Precautions To Take When Eating Oysters On Optavia
While oysters are a great addition to your Optavia meal plan, it’s important to take some precautions when consuming them. Here are some tips to keep in mind:
1. Ensure that the oysters are fresh and properly stored: Before purchasing oysters, make sure that they are fresh and not expired. Oysters should be refrigerated and not stored on ice. It’s also important to check the sell-by date and ensure that they are properly sealed.
2. Cook oysters thoroughly: Raw or undercooked oysters can be a source of norovirus, which can cause illness. To reduce your risk, choose fully cooked oysters that have been fried, baked, or made into a stew that has reached 145°F. Use a thermometer to check the temperature. Avoid eating raw oysters like oyster shooters and oysters on the half shell.
3. Shuck with caution: If you plan on shucking oysters at home, take all necessary precautions.

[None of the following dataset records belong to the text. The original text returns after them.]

Lemma grown_typed d t rs : grown d (typed_effect t rs d).
Proof.
  intros t' tab Ht. cbn. destruct (decide (t' = t)) as [->|Hne].
  - rewrite lookup_alter_eq, Ht. eexists. split; [done|]. apply map_union_subseteq_l.
  - rewrite lookup_alter_ne by done. exists (t_rows tab). split; [|done]. rewrite Ht. by destruct tab.
Qed.

Lemma grown_trans d1 d2 d3 : grown d1 d2 -> grown d2 d3 -> grown d1 d3.
Proof.
  intros H1 H2 t tab Ht. destruct (H1 _ _ Ht) as (r1 & Hr1 & S1).
  destruct (H2 _ _ Hr1) as (r2 & Hr2 & S2). exists r2. split; [done|]. cbn in S2. by etrans.
Qed.

Lemma safe_idents_ok sig :
  Forall (fun c => is_valid_ident c = true) sig -> res_map safe_ident sig = Ok sig.
Proof.
  induction 1 as [|c sig Hc _ IH]; [done|]. cbn. unfold safe_ident at 1. rewrite Hc. cbn.
  by rewrite IH.
Qed.

(** One INSERT of rows that fit, all of one signature, succeeds. *)
Lemma event_insert_succeeds (d0 : Db) t sig part :
  Forall (fun r => row_fits d0 t r /\ sig_of r = sig) part -> part <> [] ->
  succeeds (grown d0) (sql (event_insert_stmt t (table_has_idx t) sig part)) (grown d0).
Proof.
  intros Hp Hne. apply succeeds_sql. intros w Hc Hg.
  assert (Forall (fun r => row_fits (w_db w) t r /\ sig_of r = sig) part) as Hp'.
  { eapply Forall_impl; [exact Hp|]. cbn. intros r [? ?]. split; [by eapply row_fits_grown|done]. }
  destruct part as [|r0 part]; [done|].
  pose proof (Forall_cons_1 _ _ _ Hp') as [[(tab & Ht & (_ & Hn & Hcl & _) & _) Hs0] _].
  rewrite Hs0 in Hn, Hcl.
  assert (exists kvs, mapM (typed_kv (t_pk tab) (table_has_idx t)) (r0 :: part) = Some kvs
    /\ (t_fk tab = true -> Forall (fun kv => has_parent (parents (w_db w)) kv.2 = true) kvs)) as (kvs & Hk & Hf).
  { clear Hne Hs0 Hp. induction Hp' as [|r rs [(tab' & Ht' & ([kv Hkv] & _) & Hpar) _] _ (kvs & Hk & Hf)].
    - by exists [].
    - rewrite Ht in Ht'. injection Ht' as <-. exists (kv :: kvs). cbn. rewrite Hkv. cbn. rewrite Hk.
      split; [done|]. intros Hfk. constructor; [|auto]. unfold typed_kv in Hkv.
      destruct (key_of _ _); [|done]. injection Hkv as <-. cbn. auto. }
  assert (fk_ok (w_db w) tab kvs = true) as Hfk.
  { unfold fk_ok. destruct (t_fk tab); [cbn|done]. apply forallb_forall. intros kv Hin%list_elem_of_In.
    specialize (Hf eq_refl). rewrite Forall_forall in Hf. rewrite (Hf _ Hin). apply orb_true_r. }
  assert (forallb (row_accepted (t_cols tab)) (r0 :: part) = true) as Hacc.
  { apply forallb_forall. intros r Hin%list_elem_of_In. rewrite Forall_forall in Hp'.
    destruct (Hp' r Hin) as [(tab' & Ht' & (_ & _ & _ & _ & Ha) & _) _]. congruence. }
  assert (exists n w', event_insert_stmt t (table_has_idx t) sig (r0 :: part) w = Some (n, w')
    /\ calm w') as (n & w' & Hrun & Hc').
  { unfold event_insert_stmt. rewrite Ht. cbn [mbind option_bind]. rewrite Hk. cbn [mbind option_bind].
    rewrite !bool_decide_true, Hacc, Hfk by done. cbn. destruct (insert_absent _ _). eauto. }
  exists n, w'. split_and!; [done|done|].
  destruct (event_insert_updates t sig (r0 :: part) w n w') as (-> & _); [by apply sql_calm|].
  eapply grown_trans; [exact Hg|apply grown_typed].
Qed.

Lemma chunk_elem {A} cols (rows part : list A) x :
  part ∈ chunks (Z.to_nat (chunk_rows cols)) rows -> x ∈ part -> x ∈ rows.
Proof.
  intros Hp Hx. pose proof (chunk_rows_pos cols).
  rewrite <- (chunks_concat (Z.to_nat (chunk_rows cols)) rows) by lia.
  apply list_elem_of_In, in_concat. exists part. split; by apply list_elem_of_In.
Qed.

Lemma chunk_nonempty {A} cols (rows part : list A) :
  part ∈ chunks (Z.to_nat (chunk_rows cols)) rows -> part <> [].
Proof.
  intros Hp ->. pose proof (chunk_rows_pos cols).
  pose proof (chunks_go_sizes (length rows) (Z.to_nat (chunk_rows cols)) rows ltac:(lia)) as Hs.
  rewrite Forall_forall in Hs. specialize (Hs [] Hp). cbn in Hs. lia.
Qed.

Lemma signature_group rs sig g :
  (sig, g) ∈ btree_group strs_cmp sig_of rs -> forall r, r ∈ g -> r ∈ rs /\ sig_of r = sig.
Proof.
  destruct (btree_group_spec strs_cmp sig_of rs) as (H1 & _ & H3). intros Hin r Hr.
  apply (ascending_NoDup strs_cmp) in H1. rewrite <- (group_of_elem _ _ _ H1 Hin), H3 in Hr.
  by apply list_elem_of_filter in Hr as [? ?].
Qed.

(** Rows that fit their table can be written, whatever else has been written meanwhile. *)
Lemma event_upsert_succeeds (d0 : Db) t rs :
  is_valid_ident t = true -> Forall (row_fits d0 t) rs ->
  succeeds (grown d0) (event_upsert_batch_tx t rs) (grown d0).
Proof.
  intros Hv Hrs. rewrite Forall_forall in Hrs. unfold event_upsert_batch_tx, safe_ident at 1.
  rewrite Hv. change (mlift (Ok t)) with (mret_ (S:=World) (E:=DbError) t).
  eapply succeeds_bind; [apply succeeds_ret|]. intros _. apply succeeds_mfold.
  intros acc [sig g] Hg. apply succeeds_mfold. intros n part Hpart.
  assert (Forall (fun r => row_fits d0 t r /\ sig_of r = sig) part) as Hp.
  { apply Forall_forall. intros r Hr. destruct (signature_group _ _ _ Hg r); [|auto].
    by eapply chunk_elem. }
  apply chunk_nonempty in Hpart as Hne. rewrite safe_idents_ok.
  - change (mlift (Ok sig)) with (mret_ (S:=World) (E:=DbError) sig).
    eapply succeeds_bind; [apply succeeds_ret|]. intros _.
    eapply succeeds_bind; [by apply event_insert_succeeds|]. intros k. apply succeeds_ret.
  - destruct part as [|r part]; [done|]. apply Forall_cons_1 in Hp as [[(tab & _ & Hs & _) <-] _].
    apply Hs.
Qed.

(** A batch the schema has room for: block heights are distinct, every row fits its table, and the
    transaction of each receipt is in the store or in the batch. *)
Record batch_ready (d : Db) (b : IngestBatch) : Prop := mkBatchReady {
  br_blocks : NoDup (block_key <$> ib_block_metas b);
  br_idents : forall r, r ∈ ib_enrichment b -> is_valid_ident (row_table r) = true;
  br_rows : forall r, r ∈ ib_enrichment b -> row_table r <> RECEIPTS_TABLE ->
    row_fits d (row_table r) r;
  br_receipts : forall r, r ∈ ib_enrichment b -> row_table r = RECEIPTS_TABLE ->
    (exists tab, db_tables d !! RECEIPTS_TABLE = Some tab /\ row_shape tab RECEIPTS_TABLE r)
    /\ (has_parent (parents d) (typed_row false r) = true
        \/ exists p, p ∈ ib_enrichment b /\ row_table p = "transactions"
             /\ er_chain_id p = er_chain_id r /\ er_tx_id p = er_tx_id r);
  br_tx_key : forall tab, db_tables d !! "transactions" = Some tab -> t_pk tab = PkTx
}.

Lemma mfor_app {S E A} (body : A -> M S E ()) l k s :
  mfor (l ++ k) body s = mbind_ (mfor l body) (fun _ => mfor k body) s.
Proof.
  revert s. induction l as [|x l IH]; intros s; [done|]. cbn. unfold mbind_ at 1 3.
  unfold mbind_ at 1. destruct (body x s) as [[[]|e] s1]; [|done]. apply IH.
Qed.

Lemma succeeds_mfor {E A} P (body : A -> M World E ()) l :
  (forall x, x ∈ l -> succeeds P (body x) P) -> succeeds P (mfor l body) P.
Proof.
  induction l as [|x l IH]; intros Hb; [apply succeeds_ret|]. cbn.
  eapply succeeds_bind; [apply Hb; left|]. intros _. apply IH. intros; apply Hb; by right.
Qed.

Definition write_table (m : list (string * list EventRow)) (t : string) : M World DomainError () :=
  do _ <- mmap_err domain_of_db (event_upsert_batch_tx t (group_of m t)); mret_ tt.

Lemma write_table_succeeds d0 b t :
  let m := btree_group str_cmp row_table (ib_enrichment b) in
  t ∈ m.*1 -> (forall r, r ∈ ib_enrichment b -> is_valid_ident (row_table r) = true) ->
  (forall r, r ∈ ib_enrichment b -> row_table r = t -> row_fits d0 t r) ->
  succeeds (grown d0) (write_table m t) (grown d0).
Proof.
  intros m Ht Hv Hf. destruct (by_table_spec b) as (_ & Hin & Hg). fold m in Hin, Hg.
  rewrite <- parents_first_perm in Ht. apply Hin in Ht as (r & Hr & <-).
  eapply succeeds_bind; [|intros; apply succeeds_ret]. apply succeeds_map_err.
  apply event_upsert_succeeds; [auto|]. rewrite Hg. apply Forall_forall.
  intros x [Hx Hx']%list_elem_of_filter. auto.
Qed.

Lemma write_tables_updates m ts :
  updates (mfor ts (write_table m)) (tables_effect (fun t => by_signature (group_of m t)) ts).
Proof.
  apply updates_mfor. intros t. apply (updates_bind _ _ _ (fun d => d)); [|intros; apply updates_ret].
  apply updates_map_err, event_upsert_updates.
Qed.

Lemma by_signature_elem rs r : r ∈ rs -> r ∈ by_signature rs.
Proof.
  intros Hr. destruct (btree_group_spec strs_cmp sig_of rs) as (H1 & H2 & H3).
  assert (sig_of r ∈ (btree_group strs_cmp sig_of rs).*1) as Hk by (apply H2; eauto).
  apply list_elem_of_fmap in Hk as ([k g] & Ek & Hkg). cbn in Ek. subst k.
  apply (ascending_NoDup strs_cmp) in H1.
  assert (r ∈ g) as Hrg.
  { rewrite <- (group_of_elem _ _ _ H1 Hkg), H3. by apply list_elem_of_filter. }
  unfold by_signature. apply list_elem_of_In, in_concat. exists g.
  split; apply list_elem_of_In; [|done]. apply list_elem_of_fmap. by exists (sig_of r, g).
Qed.

(** A transaction row written is a parent for the receipts that follow. *)
Lemma written_parent d b ts r p :
  let m := btree_group str_cmp row_table (ib_enrichment b) in
  NoDup ts -> "transactions" ∈ ts ->
  (forall tab, db_tables d !! "transactions" = Some tab -> t_pk tab = PkTx) ->
  is_Some (db_tables d !! "transactions") ->
  p ∈ ib_enrichment b -> row_table p = "transactions" ->
  er_chain_id p = er_chain_id r -> er_tx_id p = er_tx_id r ->
  has_parent (parents (tables_effect (fun t => by_signature (group_of m t)) ts d))
    (typed_row false r) = true.
Proof.
  intros m Hnd Hin Hpk [tab Ht] Hp Hpt Ec Etx. destruct (by_table_spec b) as (_ & _ & Hg).
  fold m in Hg. unfold has_parent, parents. rewrite bool_decide_eq_true.
  rewrite tables_effect_lookup, decide_True, Ht by done. cbn. rewrite (Hpk _ Ht).
  apply lookup_union_is_Some. right.
  set (kvs := omap _ _). destruct (list_to_map kvs !! _) eqn:E; [by eexists|].
  apply not_elem_of_list_to_map in E. destruct E. apply list_elem_of_fmap.
  exists (inr (as_i64 (er_chain_id r), er_tx_id r), typed_row true p). split; [done|].
  apply list_elem_of_omap. exists p. split.
  - apply by_signature_elem. rewrite Hg. by apply list_elem_of_filter.
  - unfold typed_kv, key_of. cbn. by rewrite Ec, Etx.
Qed.
(* ===== verification/Ranges.v ===== *)
(** Inclusive block ranges: the chunking loop shared by [plan_ranges] and by the seeding of
    [fetch_records], and what it means for a list of ranges to tile an interval. *)
From S2P Require Import Prelude.

(** [while s <= target { e = (s + step - 1).min(target); push (s, e); s = e + 1 }].
    [None] when the fuel runs out before the loop ends. *)
Fixpoint range_chunks_go (fuel : nat) (s target step : Z) : option (list (Z * Z)) :=
  match fuel with
  | O => None
  | S f =>
      if s <=? target then
        let e := Z.min (u64_sub (u64_add s step) 1) target in
        cons (s, e) <$> range_chunks_go f (u64_add e 1) target step
      else Some []
  end.

(** One round per block is more than enough when [step] is positive. *)
Definition range_chunks (s target step : Z) : option (list (Z * Z)) :=
  range_chunks_go (S (Z.to_nat (target + 1 - s))) s target step.

(** [tiles a rs b]: the ranges are non-empty, adjacent, in order, and cover exactly the blocks
    [a, a + 1, .., b - 1]. *)
Fixpoint tiles (a : Z) (rs : list (Z * Z)) (b : Z) : Prop :=
  match rs with
  | [] => a = b
  | (lo, hi) :: rs => lo = a /\ lo <= hi /\ tiles (hi + 1) rs b
  end.

Lemma tiles_app a rs1 rs2 c :
  tiles a (rs1 ++ rs2) c <-> exists b, tiles a rs1 b /\ tiles b rs2 c.
Proof.
  revert a. induction rs1 as [|[lo hi] rs1 IH]; intros a; cbn.
  - split; [eauto|]. by intros (b & -> & ?).
  - rewrite IH. split.
    + intros (-> & ? & b & ? & ?). eauto.
    + intros (b & (-> & ? & ?) & ?). eauto.
Qed.

Lemma tiles_le a rs b : tiles a rs b -> a <= b.
Proof.
  revert a. induction rs as [|[lo hi] rs IH]; intros a; cbn; [lia|].
  intros (-> & ? & H%IH). lia.
Qed.

Lemma tiles_elem a rs b lo hi : tiles a rs b -> (lo, hi) ∈ rs -> a <= lo <= hi /\ hi < b.
Proof.
  revert a. induction rs as [|[lo' hi'] rs IH]; intros a; [by intros _ ?%not_elem_of_nil|].
  cbn. intros (-> & Hle & Ht) [[= -> ->]|H]%elem_of_cons.
  - apply tiles_le in Ht. lia.
  - destruct (IH _ Ht H). lia.
Qed.

(** Every block of the interval is in a range of the tiling. *)
Lemma tiles_cover a rs b x : tiles a rs b -> a <= x < b -> exists lo hi, (lo, hi) ∈ rs /\ lo <= x <= hi.
Proof.
  revert a. induction rs as [|[lo hi] rs IH]; intros a; cbn; [lia|].
  intros (-> & Hle & Ht) Hx. destruct (Z_le_gt_dec x hi) as [H|H].
  - exists a, hi. split; [left|lia].
  - destruct (IH _ Ht ltac:(lia)) as (l & h & ? & ?). exists l, h. split; [by right|done].
Qed.

Lemma tiles_head_unique a rs b hi : tiles a rs b -> (a, hi) ∈ rs -> exists rs', rs = (a, hi) :: rs'.
Proof.
  destruct rs as [|[lo hi'] rs]; [by intros _ ?%not_elem_of_nil|]. cbn.
  intros (-> & Hle & Ht) [[= <-]|H]%elem_of_cons; [eauto|].
  destruct (tiles_elem _ _ _ _ _ Ht H). lia.
Qed.

Lemma tiles_key_unique a rs b lo hi hi' :
  tiles a rs b -> (lo, hi) ∈ rs -> (lo, hi') ∈ rs -> hi = hi'.
Proof.
  intros Ht H H'. apply list_elem_of_split in H as (l1 & l2 & ->).
  apply tiles_app in Ht as (c & Ht1 & Ht2). cbn in Ht2. destruct Ht2 as (<- & Hle & Ht2).
  apply elem_of_app in H' as [H'|H']; [destruct (tiles_elem _ _ _ _ _ Ht1 H'); lia|].
  apply elem_of_cons in H' as [[= ->]|H']; [done|].
  destruct (tiles_elem _ _ _ _ _ Ht2 H'); lia.
Qed.

Lemma tiles_NoDup a rs b : tiles a rs b -> NoDup rs.
Proof.
  revert a. induction rs as [|[lo hi] rs IH]; intros a; cbn; [constructor|].
  intros (-> & Hle & Ht). constructor; [|eauto].
  intros H. destruct (tiles_elem _ _ _ _ _ Ht H). lia.
Qed.

Lemma range_chunks_go_spec fuel s target step :
  1 <= step -> 0 <= s -> target + step < U64 -> (Z.max 0 (target + 1 - s) < Z.of_nat fuel) ->
  exists rs, range_chunks_go fuel s target step = Some rs
    /\ tiles s rs (Z.max s (target + 1))
    /\ Forall (fun '(lo, hi) => hi - lo + 1 <= step /\ hi <= target) rs.
Proof.
  intros Hst. revert s. induction fuel as [|f IH]; intros s Hs Ht Hf; [lia|].
  cbn [range_chunks_go]. destruct (Z.leb_spec s target) as [Hle|Hgt].
  - rewrite u64_add_small by lia. rewrite u64_sub_small by lia.
    set (e := Z.min (s + step - 1) target). rewrite u64_add_small by lia.
    destruct (IH (e + 1) ltac:(lia) Ht ltac:(lia)) as (rs & -> & Htl & Hall).
    exists ((s, e) :: rs). split_and!; [done| |].
    + cbn. split_and!; [done|lia|]. by replace (Z.max s (target + 1)) with (Z.max (e + 1) (target + 1)) by lia.
    + constructor; [lia|done].
  - exists []. split_and!; [done|cbn; lia|constructor].
Qed.

Lemma range_chunks_spec s target step :
  1 <= step -> 0 <= s -> target + step < U64 ->
  exists rs, range_chunks s target step = Some rs
    /\ tiles s rs (Z.max s (target + 1))
    /\ Forall (fun '(lo, hi) => hi - lo + 1 <= step /\ hi <= target) rs.
Proof.
  intros Hst Hs Ht. unfold range_chunks. apply range_chunks_go_spec; lia.
Qed.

Use a shucking knife and gloves or a thick kitchen towel to protect your wrist. Become familiar with the visual anatomy of an oyster and separate the two key contact points to keep the shell closed.
4. Discard any shellfish with open shells: Before cooking, discard any shellfish with open shells. Boil until the shells open and continue boiling for another 3-5 minutes, or add to a steamer when water is already steaming and cook for 4-9 minutes. Only eat shellfish that open during cooking and throw out any that do not open fully after cooking.
By following these precautions, you can safely enjoy oysters as part of your Optavia meal plan while still achieving your weight loss goals.